Usage: qiime sample-classifier predict-classification [OPTIONS]

  Use trained estimator to predict target values for new samples. These will
  typically be unseen samples, e.g., test data (derived manually or from
  split_table) or samples with unknown values, but can theoretically be any
  samples present in a feature table that contain overlapping features with
  the feature table used to train the estimator.

Inputs:
  --i-table ARTIFACT FeatureTable[Frequency | RelativeFrequency |
    PresenceAbsence | Composition]
                         Feature table containing all features that should be
                         used for target prediction.                [required]
  --i-sample-estimator ARTIFACT SampleEstimator[Classifier]
                         Sample classifier trained with fit_classifier.
                                                                    [required]
Parameters:
  --p-n-jobs NTHREADS    Number of jobs to run in parallel.       [default: 1]
Outputs:
  --o-predictions ARTIFACT SampleData[ClassifierPredictions]
                         Predicted target values for each input sample.
                                                                    [required]
  --o-probabilities ARTIFACT SampleData[Probabilities]
                         Predicted class probabilities for each input sample.
                                                                    [required]
Miscellaneous:
  --output-dir PATH      Output unspecified results to a directory
  --verbose / --quiet    Display verbose output to stdout and/or stderr
                         during execution of this action.

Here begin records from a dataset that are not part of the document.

Lemma compact_tombstones_views cutoff id s sm :
  keeps_views s {| membership := (compact_tombstones cutoff id (membership s) sm).1;
                   fields := fields s |}.
Proof.
  unfold compact_tombstones. destruct (tombstones (membership s) !! id) as [tb|] eqn:Htb.
  2: { destruct s. apply keeps_views_refl. }
  pose proof (drop_stale_value (stale_tags cutoff tb) tb (removed_tombstones sm)
    (adds (membership s) !! id) (pruned_add_tags sm)) as Hd.
  destruct (fold_left drop_stale _ _) as [[tb' d] [oa' p]]. simpl in Hd |- *.
  destruct Hd as [Htb' Hoa'].
  assert (Hvis : ∀ t, t ∈ visible_tags {| adds := set_entry (adds (membership s)) id oa';
      tombstones := set_entry (tombstones (membership s)) id
        (if decide (tb' = ∅) then None else Some tb') |} id
      ↔ t ∈ visible_tags (membership s) id).
  { intros t. rewrite !elem_of_visible_tags. unfold set_entry. simpl.
    rewrite !lookup_partial_alter_eq, Htb. simpl.
    replace (default ∅ (if decide (tb' = ∅) then None else Some tb')) with tb'
      by (by case_decide).
    rewrite Htb', Hoa'. pose proof (elem_of_stale_tags cutoff tb t) as Hst.
    destruct (adds (membership s) !! id) as [a|]; simpl; [|set_solver].
    rewrite elem_of_difference, elem_of_list_to_set.
    destruct (decide (t ∈ stale_tags cutoff tb)) as [Hs|Hs]; [|tauto].
    pose proof Hs as (r & Hr & _)%Hst. rewrite Hr.
    split; [by intros [[_ Hn] _]|by intros [_ Hn]]. }
  apply (keeps_views_membership _ _ id).
  - intros id' Hne. apply visible_tags_ext; simpl; unfold set_entry;
      by rewrite lookup_partial_alter_ne by done.
  - intros t. apply Hvis.
  - intros t Ht. exists t. rewrite Hvis. auto with verdictan.
Qed.
(* ===== verification/TtlCache.v ===== *)
(** * TtlCache: the bounded TTL cache (src/src/gateway/bounded_ttl_cache.rs)

    Entries live in a map; two binary heaps hold one record per insertion,
    ordered by expiry and by generation, and are cleaned lazily: a record whose
    generation no longer matches the entry is stale.  Every operation that
    changes the cache holds the maintenance mutex and is one atomic step here. *)

From Stdlib Require Import ZArith.
From stdpp Require Import base gmap sets list sorting.
From S2P Require Import Prelude.

Local Open Scope Z_scope.

(** ** Binary heaps

    A [BinaryHeap<Reverse<T>>] is its multiset of elements, kept as a list
    whose order means nothing; [pop] takes a least element. *)
Section heap.
Context {A : Type} (leb : A → A → bool).
Hypothesis leb_refl : ∀ a, leb a a = true.
Hypothesis leb_trans : ∀ a b c, leb a b = true → leb b c = true → leb a c = true.
Hypothesis leb_total : ∀ a b, leb a b = false → leb b a = true.

Fixpoint heap_pop (h : list A) : option (A * list A) :=
  match h with
  | [] => None
  | x :: h =>
      match heap_pop h with
      | None => Some (x, [])
      | Some (y, r) => if leb x y then Some (x, y :: r) else Some (y, x :: r)
      end
  end.

Lemma heap_pop_none h : heap_pop h = None ↔ h = [].
Proof.
  destruct h as [|x h]; simpl; [done|].
  destruct (heap_pop h) as [[y r]|]; [|done]. by destruct (leb x y).
Qed.

Lemma heap_pop_perm h x r : heap_pop h = Some (x, r) → h ≡ₚ x :: r.
Proof.
  revert x r. induction h as [|y h IH]; intros x r; simpl; [done|].
  destruct (heap_pop h) as [[z r']|] eqn:E.
  - rewrite (IH z r' eq_refl). destruct (leb y z); intros [= <- <-]; [done|].
    apply Permutation_swap.
  - apply heap_pop_none in E as ->. by intros [= <- <-].
Qed.

Lemma heap_pop_min h x r :
  heap_pop h = Some (x, r) → ∀ y, y ∈ h → leb x y = true.
Proof.
  revert x r. induction h as [|z h IH]; intros x r; simpl; [done|].
  destruct (heap_pop h) as [[w r']|] eqn:E.
  - pose proof (IH w r' eq_refl) as Hw.
    destruct (leb z w) eqn:Ez; intros [= <- <-] y [->|Hy]%elem_of_cons; eauto.
  - apply heap_pop_none in E as ->. intros [= <- <-] y Hy.
    apply list_elem_of_singleton in Hy as ->. done.
Qed.

Lemma heap_pop_length h x r : heap_pop h = Some (x, r) → length h = S (length r).
Proof. intros Hp%heap_pop_perm. by rewrite Hp. Qed.
End heap.

Section cache.
Context {K} `{Countable K} {V : Type}.

Record CacheEntry := mkEntry {
  value : V;
  expires_at : Z;
  generation : Z;
}.
Record ExpirationRecord := mkExp {
  exp_key : K;
  exp_at : Z;
  exp_generation : Z;
}.
Record InsertionRecord := mkIns {
  ins_key : K;
  ins_generation : Z;
}.

(** [Ord for ExpirationRecord] and [Ord for InsertionRecord]. *)
Definition exp_leb (a b : ExpirationRecord) : bool :=
  (exp_at a <? exp_at b)
  || ((exp_at a =? exp_at b) && (exp_generation a <=? exp_generation b)).
Definition ins_leb (a b : InsertionRecord) : bool := ins_generation a <=? ins_generation b.

Record BoundedTtlCache := mkCache {
  max_entries : Z;
  ttl : Z;
  entries : gmap K CacheEntry;
  expirations : list ExpirationRecord;
  insertions : list InsertionRecord;
  next_generation : Z;
}.

(** [BoundedTtlCache::new]. *)
Definition cache_new (max_entries ttl : Z) : BoundedTtlCache :=
  {| max_entries := max_entries; ttl := ttl; entries := ∅; expirations := [];
     insertions := []; next_generation := 0 |}.

Definition entry_count (m : gmap K CacheEntry) : Z := Z.of_nat (size m).

(** The loop body of [prune_expired_locked] for a popped record: drop the
    entry if it still is the insertion the record was made for. *)
Definition expire_record (now : Z) (m : gmap K CacheEntry) (record : ExpirationRecord) :
    gmap K CacheEntry :=
  let should_remove :=
    match m !! exp_key record with
    | Some entry => (generation entry =? exp_generation record)
                    && (expires_at entry <=? now)
    | None => false
    end in
  if should_remove then delete (exp_key record) m else m.

(** The loop of [prune_expired_locked]; [fuel] bounds the pops. *)
Fixpoint prune_loop (fuel : nat) (now : Z) (m : gmap K CacheEntry)
    (h : list ExpirationRecord) : gmap K CacheEntry * list ExpirationRecord :=
  match fuel with
  | O => (m, h)
  | S fuel =>
      match heap_pop exp_leb h with
      | None => (m, h)
      | Some (record, h') =>
          if now <? exp_at record then (m, h) else
          prune_loop fuel now (expire_record now m record) h'
      end
  end.
Definition prune_expired_locked (c : BoundedTtlCache) (now : Z) : BoundedTtlCache :=
  let '(m, h) := prune_loop (length (expirations c)) now (entries c) (expirations c) in
  {| max_entries := max_entries c; ttl := ttl c; entries := m; expirations := h;
     insertions := insertions c; next_generation := next_generation c |}.

(** The loop body of [evict_excess_locked] for a popped record. *)
Definition evict_record (m : gmap K CacheEntry) (record : InsertionRecord) :
    gmap K CacheEntry :=
  let should_remove :=
    match m !! ins_key record with
    | Some entry => generation entry =? ins_generation record
    | None => false
    end in
  if should_remove then delete (ins_key record) m else m.

(** The loop of [evict_excess_locked]. *)
Fixpoint evict_loop (fuel : nat) (max : Z) (m : gmap K CacheEntry)
    (h : list InsertionRecord) : gmap K CacheEntry * list InsertionRecord :=
  match fuel with
  | O => (m, h)
  | S fuel =>
      if entry_count m <? max then (m, h) else
      match heap_pop ins_leb h with
      | None => (m, h)
      | Some (record, h') => evict_loop fuel max (evict_record m record) h'
      end
  end.
Definition evict_excess_locked (c : BoundedTtlCache) : BoundedTtlCache :=
  let '(m, h) := evict_loop (length (insertions c)) (max_entries c) (entries c)
                   (insertions c) in
  {| max_entries := max_entries c; ttl := ttl c; entries := m;
     expirations := expirations c; insertions := h;
     next_generation := next_generation c |}.

(** [maybe_compact_metadata_locked]. *)
Definition METADATA_REBUILD_FACTOR : Z := 4.
Definition MIN_METADATA_REBUILD_RECORDS : Z := 16.
Definition rebuild_threshold (c : BoundedTtlCache) : Z :=
  Z.max (Z.max (sat_mul64 (entry_count (entries c)) METADATA_REBUILD_FACTOR)
               (sat_mul64 (max_entries c) 2))
        MIN_METADATA_REBUILD_RECORDS.
Definition with_heaps (c : BoundedTtlCache) (xs : list ExpirationRecord)
    (ins : list InsertionRecord) : BoundedTtlCache :=
  {| max_entries := max_entries c; ttl := ttl c; entries := entries c;
     expirations := xs; insertions := ins; next_generation := next_generation c |}.
Definition maybe_compact_metadata_locked (c : BoundedTtlCache) : BoundedTtlCache :=
  if entry_count (entries c) =? 0 then with_heaps c [] [] else
  if (Z.of_nat (length (expirations c)) <=? rebuild_threshold c)
     && (Z.of_nat (length (insertions c)) <=? rebuild_threshold c) then c
  else
    with_heaps c
      (map (λ p, mkExp p.1 (expires_at p.2) (generation p.2)) (map_to_list (entries c)))
      (map (λ p, mkIns p.1 (generation p.2)) (map_to_list (entries c))).

(** [get_at]: a read of a live entry takes no lock; otherwise expired entries
    are pruned and the entry is looked up again. *)
Definition live_value (c : BoundedTtlCache) (key : K) (now : Z) : option V :=
  match entries c !! key with
  | Some entry => if now <? expires_at entry then Some (value entry) else None
  | None => None
  end.
Definition get_at (c : BoundedTtlCache) (key : K) (now : Z) : BoundedTtlCache * option V :=
  match entries c !! key with
  | None => (c, None)
  | Some entry =>
      if now <? expires_at entry then (c, Some (value entry)) else
      let c' := prune_expired_locked c now in (c', live_value c' key now)
  end.

(** The body of [insert_inner_at], with the expiry [now + ttl] taken as it is;
    [fetch_add] wraps and the result is then incremented with saturation. *)
Definition insert_entry_at (c : BoundedTtlCache) (key : K) (v : V)
    (custom_ttl : option Z) (now : Z) : BoundedTtlCache :=
  if max_entries c =? 0 then c else
  let c1 := prune_expired_locked c now in
  let c2 := match entries c1 !! key with
            | None => evict_excess_locked c1
            | Some _ => c1
            end in
  let gen := sat_add64 (next_generation c2) 1 in
  let exp := now + default (ttl c2) custom_ttl in
  maybe_compact_metadata_locked
    {| max_entries := max_entries c2; ttl := ttl c2;
       entries := <[key := mkEntry v exp gen]> (entries c2);
       expirations := mkExp key exp gen :: expirations c2;
       insertions := mkIns key gen :: insertions c2;
       next_generation := wrap64 (next_generation c2 + 1) |}.

(** [insert_inner_at]; [None] when [now + ttl] is not an [Instant], which
    panics. *)
Definition insert_inner_at (c : BoundedTtlCache) (key : K) (v : V)
    (custom_ttl : option Z) (now : Z) : option BoundedTtlCache :=
  if max_entries c =? 0 then Some c else
  match instant_add now (default (ttl c) custom_ttl) with
  | Some _ => Some (insert_entry_at c key v custom_ttl now)
  | None => None
  end.

Definition with_entries (c : BoundedTtlCache) (m : gmap K CacheEntry) : BoundedTtlCache :=
  {| max_entries := max_entries c; ttl := ttl c; entries := m;
     expirations := expirations c; insertions := insertions c;
     next_generation := next_generation c |}.

(** [remove], [remove_where_kv], [clear], [reap_expired]. *)
Definition remove (c : BoundedTtlCache) (key : K) : BoundedTtlCache :=
  maybe_compact_metadata_locked (with_entries c (delete key (entries c))).
Definition remove_where_kv (c : BoundedTtlCache) (predicate : K → V → bool) :
    BoundedTtlCache :=
  let keys := (filter (λ p, predicate p.1 (value p.2) = true)
                 (map_to_list (entries c))).*1 in
  maybe_compact_metadata_locked
    (with_entries c (fold_left (λ m k, delete k m) keys (entries c))).
Definition remove_where (c : BoundedTtlCache) (predicate : K → bool) : BoundedTtlCache :=
  let keys := (filter (λ p, predicate p.1 = true) (map_to_list (entries c))).*1 in
  maybe_compact_metadata_locked
    (with_entries c (fold_left (λ m k, delete k m) keys (entries c))).
Definition clear (c : BoundedTtlCache) : BoundedTtlCache :=
  {| max_entries := max_entries c; ttl := ttl c; entries := ∅; expirations := [];
     insertions := []; next_generation := next_generation c |}.
Definition reap_expired (c : BoundedTtlCache) (now : Z) : BoundedTtlCache :=
  maybe_compact_metadata_locked (prune_expired_locked c now).

(** ** The cache invariant *)

(** Every entry is backed by its own record in both heaps, and records that
    carry an entry's generation agree with it.  [ginv] is the part that does
    not mention the capacity. *)
Record heaps_ok (m : gmap K CacheEntry) (xs : list ExpirationRecord)
    (ins : list InsertionRecord) (next : Z) : Prop := {
  entry_has_exp : ∀ k e, m !! k = Some e → mkExp k (expires_at e) (generation e) ∈ xs;
  entry_has_ins : ∀ k e, m !! k = Some e → mkIns k (generation e) ∈ ins;
  exp_agrees : ∀ k e x, m !! k = Some e → mkExp k x (generation e) ∈ xs → x = expires_at e;
  gen_unique : ∀ k1 e1 k2 e2, m !! k1 = Some e1 → m !! k2 = Some e2 →
    generation e1 = generation e2 → k1 = k2;
  gen_bound : ∀ k e, m !! k = Some e → generation e ≤ next;
  exp_bound : ∀ r, r ∈ xs → exp_generation r ≤ next;
}.

Definition cache_ok (c : BoundedTtlCache) : Prop :=
  heaps_ok (entries c) (expirations c) (insertions c) (next_generation c)
  ∧ entry_count (entries c) ≤ max_entries c
  ∧ 0 ≤ next_generation c.

Lemma exp_leb_refl a : exp_leb a a = true.
Proof. unfold exp_leb. rewrite Z.eqb_refl, Z.leb_refl. by rewrite orb_true_r. Qed.
Lemma exp_leb_spec a b :
  exp_leb a b = true ↔
  exp_at a < exp_at b ∨ (exp_at a = exp_at b ∧ exp_generation a ≤ exp_generation b).
Proof.
  unfold exp_leb. rewrite orb_true_iff, andb_true_iff, Z.ltb_lt, Z.eqb_eq, Z.leb_le. done.
Qed.
Lemma exp_leb_trans a b c : exp_leb a b = true → exp_leb b c = true → exp_leb a c = true.
Proof. rewrite !exp_leb_spec. lia. Qed.
Lemma exp_leb_total a b : exp_leb a b = false → exp_leb b a = true.
Proof.
  intros Hf. apply exp_leb_spec. assert (Hn : ¬ exp_leb a b = true) by (by rewrite Hf).
  rewrite exp_leb_spec in Hn. lia.
Qed.
Lemma ins_leb_refl a : ins_leb a a = true.
Proof. apply Z.leb_refl. Qed.
Lemma ins_leb_trans a b c : ins_leb a b = true → ins_leb b c = true → ins_leb a c = true.
Proof. unfold ins_leb. rewrite !Z.leb_le. lia. Qed.
Lemma ins_leb_total a b : ins_leb a b = false → ins_leb b a = true.
Proof. unfold ins_leb. rewrite Z.leb_gt, Z.leb_le. lia. Qed.

(** Shrinking the entries keeps the invariant. *)
Lemma heaps_ok_subset m m' xs ins next :
  m' ⊆ m → heaps_ok m xs ins next → heaps_ok m' xs ins next.
Proof.
  intros Hsub [H1 H2 H3 H4 H5 H6].
  assert (Hl : ∀ k e, m' !! k = Some e → m !! k = Some e)
    by (intros k e He; by eapply lookup_weaken).
  split; eauto.
Qed.
(* ===== verification/Net.v ===== *)
(** * Net: addresses, allow-lists and the client address of a request
      (src/src/gateway/network.rs, src/src/gateway/rate_limit.rs)

    [std::net::IpAddr] with its parser and printer, the CIDR allow-list over
    the [ipnet] crate's networks (a parameter), [extract_user_id], and
    [extract_client_ip], which walks the [X-Forwarded-For] chain. *)

From Stdlib Require Import ZArith Ascii String.
From stdpp Require Import base gmap sets list strings countable.
From S2P Require Import Prelude Text.

Local Open Scope Z_scope.

(** ** IpAddr

    An IPv4 address is its four octets, an IPv6 address its eight segments. *)
Inductive IpAddr := V4 (octets : list Z) | V6 (segments : list Z).

#[export] Instance IpAddr_eq_dec : EqDecision IpAddr.
Proof. solve_decision. Defined.
#[export] Instance IpAddr_countable : Countable IpAddr.
Proof.
  refine (inj_countable'
    (λ a, match a with V4 l => inl l | V6 l => inr l end)
    (λ s, match s with inl l => V4 l | inr l => V6 l end) _).
  by intros [].
Defined.

(** ** The address parser of the standard library *)

Definition parser (A : Type) : Type := list ascii → option (A * list ascii).

(** [char::to_digit]. *)
Definition to_digit (radix : Z) (a : ascii) : option Z :=
  let n := Z.of_N (N_of_ascii a) in
  let d := if (48 <=? n) && (n <=? 57) then Some (n - 48)
           else if (97 <=? n) && (n <=? 122) then Some (n - 87)
           else if (65 <=? n) && (n <=? 90) then Some (n - 55)
           else None in
  match d with Some d => if d <? radix then Some d else None | None => None end.

(** The longest run of digits and what follows it. *)
Fixpoint read_digits (radix : Z) (s : list ascii) : list Z * list ascii :=
  match s with
  | [] => ([], [])
  | a :: s1 =>
      match to_digit radix a with
      | Some d => let '(ds, rest) := read_digits radix s1 in (d :: ds, rest)
      | None => ([], s)
      end
  end.
Definition digits_value (radix : Z) (ds : list Z) : Z :=
  fold_left (λ acc d, acc * radix + d) ds 0.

Or silence output if
                         execution is successful (silence is golden).
  --example-data PATH    Write example data and exit.
  --citations            Show citations and exit.
  --use-cache DIRECTORY  Specify the cache to be used for the intermediate
                         work of this action. If not provided, the default
                         cache under $TMP/qiime2/ will be used.
                         IMPORTANT FOR HPC USERS: If you are on an HPC system
                         and are using parallel execution it is important to
                         set this to a location that is globally accessible to
                         all nodes in the cluster.
  --help                 Show this message and exit.

Import:

from qiime2.plugins.sample_classifier.methods import predict_classification

Docstring:

Use trained classifier to predict target values for new samples.

Use trained estimator to predict target values for new samples. These will
typically be unseen samples, e.g., test data (derived manually or from
split_table) or samples with unknown values, but can theoretically be any
samples present in a feature table that contain overlapping features with
the feature table used to train the estimator.

Parameters
----------
table : FeatureTable[Frequency | RelativeFrequency | PresenceAbsence | Composition]
    Feature table containing all features that should be used for target
    prediction.
sample_estimator : SampleEstimator[Classifier]
    Sample classifier trained with fit_classifier.
n_jobs : Threads, optional
    Number of jobs to run in parallel.

Returns
-------
predictions : SampleData[ClassifierPredictions]
    Predicted target values for each input sample.
probabilities : SampleData[Probabilities]
    Predicted class probabilities for each input sample.